Uno dei pochi settori che nonostante la crisi è cresciuto. E che, anzi, deve il triplicarsi del lavoro proprio al periodo difficile vissuto dagli italiani. E’ quello delle poste, in Italia pressoché monopolizzato da Poste italiane che per gestire la corrispondenza si affida ad agenzie di recapito locali. I lavoratori della catanese Palma srl hanno protestato stamattina davanti alla sede storica di via Etnea. «L’importo della gara di affidamento del servizio, un subappalto, è stato ridotto da Poste italiane del 20 per cento e la soluzione è solo una: licenziare», spiega Nino Gelardi, sindacalista della Cgil. Ma la mole di lavoro aumenta sempre più, così come le giacenze. «Con la crisi sono aumentate le raccomandate per i solleciti di luce, acqua, gas – continua il sindacalista – E’ un settore in continua crescita soprattutto in questo periodo».

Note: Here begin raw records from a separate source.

(** [while (position < endPosition)] of [parseIpv4NlriSequenceCandidate]. *)
Fixpoint parse_ipv4_prefixes (fuel : nat) (b : buffer) (position endPosition : Z) (addPathEnabled : bool)
    (routes : list nlri_route) (errors : list (Z * nlri_error)) : option nlri_result :=
  if position <? endPosition then
    match fuel with
    | O => None
    | S f =>
      let routeIndex := blen routes + 1 in
      if addPathEnabled && (endPosition <? position + 4)
      then Some (finish_nlri routes (errors ++ [(routeIndex, PathIdTruncated)]) endPosition endPosition)
      else
        let pathId := if addPathEnabled then read_field 4 b position else 0 in
        let position := if addPathEnabled then position + 4 else position in
        if endPosition <=? position
        then Some (finish_nlri routes (errors ++ [(routeIndex, PrefixLengthMissing)]) endPosition endPosition)
        else
          let prefixLength := byte_at b position in
          let position := position + 1 in
          let prefixBytes := prefix_bytes prefixLength in
          let routeErrors := (if IP_HOST_LEN <? prefixLength then [PrefixLengthExceeds] else []) ++
                             (if endPosition <? position + prefixBytes then [PrefixTruncated] else []) in
          let next := Z.min (position + prefixBytes) endPosition in
          parse_ipv4_prefixes f b next endPosition addPathEnabled
            (routes ++ [{| pathId := pathId;
                           prefix := ipv4BufferToString (subarray b position next) (Z.min prefixLength IP_HOST_LEN);
                           prefixLength := prefixLength;
                           route_valid := bool_decide (routeErrors = []);
                           route_errors := routeErrors; route_warnings := [] |}])
            (errors ++ map (fun e => (routeIndex, e)) routeErrors)
    end
  else Some (finish_nlri routes errors position endPosition).

Definition parseIpv4NlriSequenceCandidate (b : buffer) (startPosition endPosition : Z) (addPathEnabled : bool) : option nlri_result :=
  parse_ipv4_prefixes (S (length b)) b startPosition endPosition addPathEnabled [] [].

(** What the context knows of ADD-PATH for a family. *)
Record add_path_info := { enabled : bool; from_stateless_tlv : bool; fallbackEnabled : bool }.

Definition isWeakAddPathInfo (i : add_path_info) : bool := from_stateless_tlv i && negb (fallbackEnabled i).

Definition withNlriParseWarning (r : nlri_result) (w : nlri_warning) : nlri_result := {|
  nlri_routes := map (fun x => x <| route_warnings := route_warnings x ++ [w] |>) (nlri_routes r);
  nlri_errors := nlri_errors r; nlri_warnings := nlri_warnings r ++ [w];
  nlri_position := nlri_position r; nlri_valid := nlri_valid r |}.

Definition chooseNlriParseByLength (parseCandidate : bool -> option nlri_result) (i : add_path_info) : option nlri_result :=
  if negb (enabled i) then parseCandidate false
  else
    match parseCandidate true, parseCandidate false with
    | Some addPathResult, Some nonAddPathResult =>
      let warning := if isWeakAddPathInfo i then STATELESS_ADD_PATH_NLRI_COMPAT_WARNING
                     else ADD_PATH_NLRI_LENGTH_COMPAT_WARNING in
      if isWeakAddPathInfo i && nlri_valid nonAddPathResult then Some (withNlriParseWarning nonAddPathResult warning)
      else if nlri_valid addPathResult then Some addPathResult
      else if nlri_valid nonAddPathResult then Some (withNlriParseWarning nonAddPathResult warning)
      else Some addPathResult
    | _, _ => None
    end.

Definition parseIpv4NlriSequence (b : buffer) (startPosition endPosition : Z) (i : add_path_info) : option nlri_result :=
  chooseNlriParseByLength (parseIpv4NlriSequenceCandidate b startPosition endPosition) i.

(** ** Path attributes *)

Inductive as_path_error := SegmentHeaderTruncated | SegmentInvalid | SegmentValueTruncated.

Record as_segment := { segment_type : Z; asNumbers : list Z }.

Fixpoint read_numbers (n : nat) (size : Z) (b : buffer) (position : Z) : list Z :=
  match n with
  | O => []
  | S m => read_field size b position :: read_numbers m size b (position + size)
  end.

(** [while (position < buffer.length)] of [parseAsPath]; the number size is 4, or else 2. *)
Fixpoint parse_segments (fuel : nat) (asnSize : Z) (b : buffer) (position : Z) (segments : list as_segment)
    : option (list as_segment * list as_path_error) :=
  if position <? blen b then
    match fuel with
    | O => None
    | S f =>
      if blen b <? position + 2 then Some (segments, [SegmentHeaderTruncated])
      else
        let segmentType := byte_at b position in
        let segmentLength := byte_at b (position + 1) in
        let position := position + 2 in
        if (segmentType <? 1) || (4 <? segmentType) || (segmentLength =? 0) then Some (segments, [SegmentInvalid])
        else if blen b <? position + segmentLength * asnSize then Some (segments, [SegmentValueTruncated])
        else
          parse_segments f asnSize b (position + segmentLength * asnSize)
            (segments ++ [{| segment_type := segmentType; asNumbers := read_numbers (Z.to_nat segmentLength) asnSize b position |}])
    end
  else Some (segments, []).

Definition parseAsPath (b : buffer) (asnSize : Z) : option (list as_segment * list as_path_error) :=
  parse_segments (S (length b)) asnSize b 0 [].

(** A community: its value and its text. *)
Definition community_text (value : Z) : Z * jsstring :=
  (value, js_number_to_string (js_and (js_shr value 16) 65535) ++ [58] ++ js_number_to_string (js_and value 65535)).

Fixpoint parse_communities (n : nat) (b : buffer) (i : Z) : result (list (Z * jsstring)) :=
  match n with
  | O => Ok []
  | S m =>
    if i <? blen b then
      let! value := readUInt32BE b i in
      let! rest := parse_communities m b (i + 4) in
      Ok (community_text value :: rest)
    else Ok []
  end.

Definition parseCommunities (b : buffer) : result (list (Z * jsstring)) := parse_communities (length b) b 0.

Inductive attr_error :=
| InvalidAttributeLength (length : Z)
| CommunityTruncated
| OriginInvalid
| AsPathError (e : as_path_error)
| SpecialError (text : jsstring).

Inductive update_error :=
| AttributeSectionTruncated
| AttributeHeaderTruncated
| ExtendedLengthTruncated
| AttributeLengthTruncated
| AttributeValueExceeds
| AttributeError (typeCode : Z) (e : attr_error)
| WithdrawnRouteError (routeIndex : Z) (e : nlri_error)
| NlriError (routeIndex : Z) (e : nlri_error).

Inductive update_warning :=
| AttributeWarning (typeCode : Z) (text : jsstring)
| RouteWarning (w : nlri_warning).

Section Attributes.
Context {special : Type}.

(** The outcome of a decoder that the model does not look into. *)
Record special_attr := {
  special_value : special; special_valid : option bool; special_errors : list jsstring; special_warnings : list jsstring
}.

Inductive attr_detail :=
| NoDetail
| Origin (value : Z)
| AsPath (segments : list as_segment)
| NextHop (text : jsstring)
| Med (value : Z)
| LocalPref (value : Z)
| Aggregator (aggregatorAs : Z) (aggregatorIp : jsstring)
| Communities (communities : list (Z * jsstring))
| Otc (value : Z)
| Special (s : special_attr).

Record path_attribute := {
  attr_flags : Z; typeCode : Z; attr_value : buffer;
  attr_detail_of : attr_detail;
  attr_valid : option bool;       (* [None]: not set *)
  attr_errors : list attr_error
}.

Definition special_decoder : Type := BGP_PATH_ATTR -> buffer -> result special_attr.

(** What the parser reads of its context. *)
Record update_context := { getAddPathReceiveInfo : Z -> Z -> add_path_info; asnSize : option Z }.

Context (decode_special : special_decoder) (context : update_context).

Definition attribute (flags code : Z) (value : buffer) (d : attr_detail) (valid : option bool) (errors : list attr_error)
    : path_attribute := {|
  attr_flags := flags; typeCode := code; attr_value := value; attr_detail_of := d; attr_valid := valid; attr_errors := errors |}.

Definition parse_as_path_attribute (code : Z) (value : buffer) : option (list as_segment * list as_path_error) :=
  let size := js_or_number (asnSize context) 4 in
  match parseAsPath value (if code =? path_attr_value ATTR_AS4_PATH then 4 else size) with
  | None => None
  | Some parsedPath =>
    if (code =? path_attr_value ATTR_AS_PATH) && bool_decide (js_or_number (asnSize context) 0 = 0) && (0 <? blen (snd parsedPath))
    then
      match parseAsPath value 2 with
      | None => None
      | Some legacyPath => Some (if blen (snd legacyPath) =? 0 then legacyPath else parsedPath)
      end
    else Some parsedPath
  end.

Definition special_of (code : Z) : option BGP_PATH_ATTR :=
  List.find (fun a => path_attr_value a =? code)
    [ATTR_EXTENDED_COMMUNITIES; ATTR_PMSI_TUNNEL; ATTR_TUNNEL_ENCAPSULATION; ATTR_PREFIX_SID; ATTR_MP_REACH_NLRI;
     ATTR_MP_UNREACH_NLRI].

Definition dotted_at (b : buffer) (i : Z) : jsstring :=
  dotted (byte_at b i) (byte_at b (i + 1)) (byte_at b (i + 2)) (byte_at b (i + 3)).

Così quello che è un servizio pubblico essenziale viene rallentato, senza che gli utenti sappiano cosa avviene una volta usciti dall’ufficio postale. «Il prezzo minimo di una raccomandata nel 2001 era di 2,80 euro e le agenzie venivano pagate 97 centesimi, meno di un euro – racconta Gelardi – Oggi il costo più basso è di 4,30 euro e il pagamento è sempre lo stesso».
Per la Palma srl lavorano in 46 ma, da lunedì, per dieci di questi scatterà il licenziamento. Così gli addetti alla consegna saranno solo in 22 a coprire una città che, quando Poste italiane si occupava del compito, affidava a 199 porta lettere. Inevitabile è quindi la giacenza di grossi quantitativi di raccomandate. «Al momento ne abbiamo seimila, ma si raggiungono facilmente anche le 15mila giacenze». Facile quindi che per consegnare una comunicazione urgente si debbano aspettare anche sette-otto giorni.
Dal canto suo Poste italiane ha promesso di riaffidare il 20 per cento mancante, ma Nino Gelardi non si mostra ottimista: «Sono solo parole». Da marzo, infatti, se le cose non cambieranno, altri tre dovranno abbandonare il proprio posto di lavoro.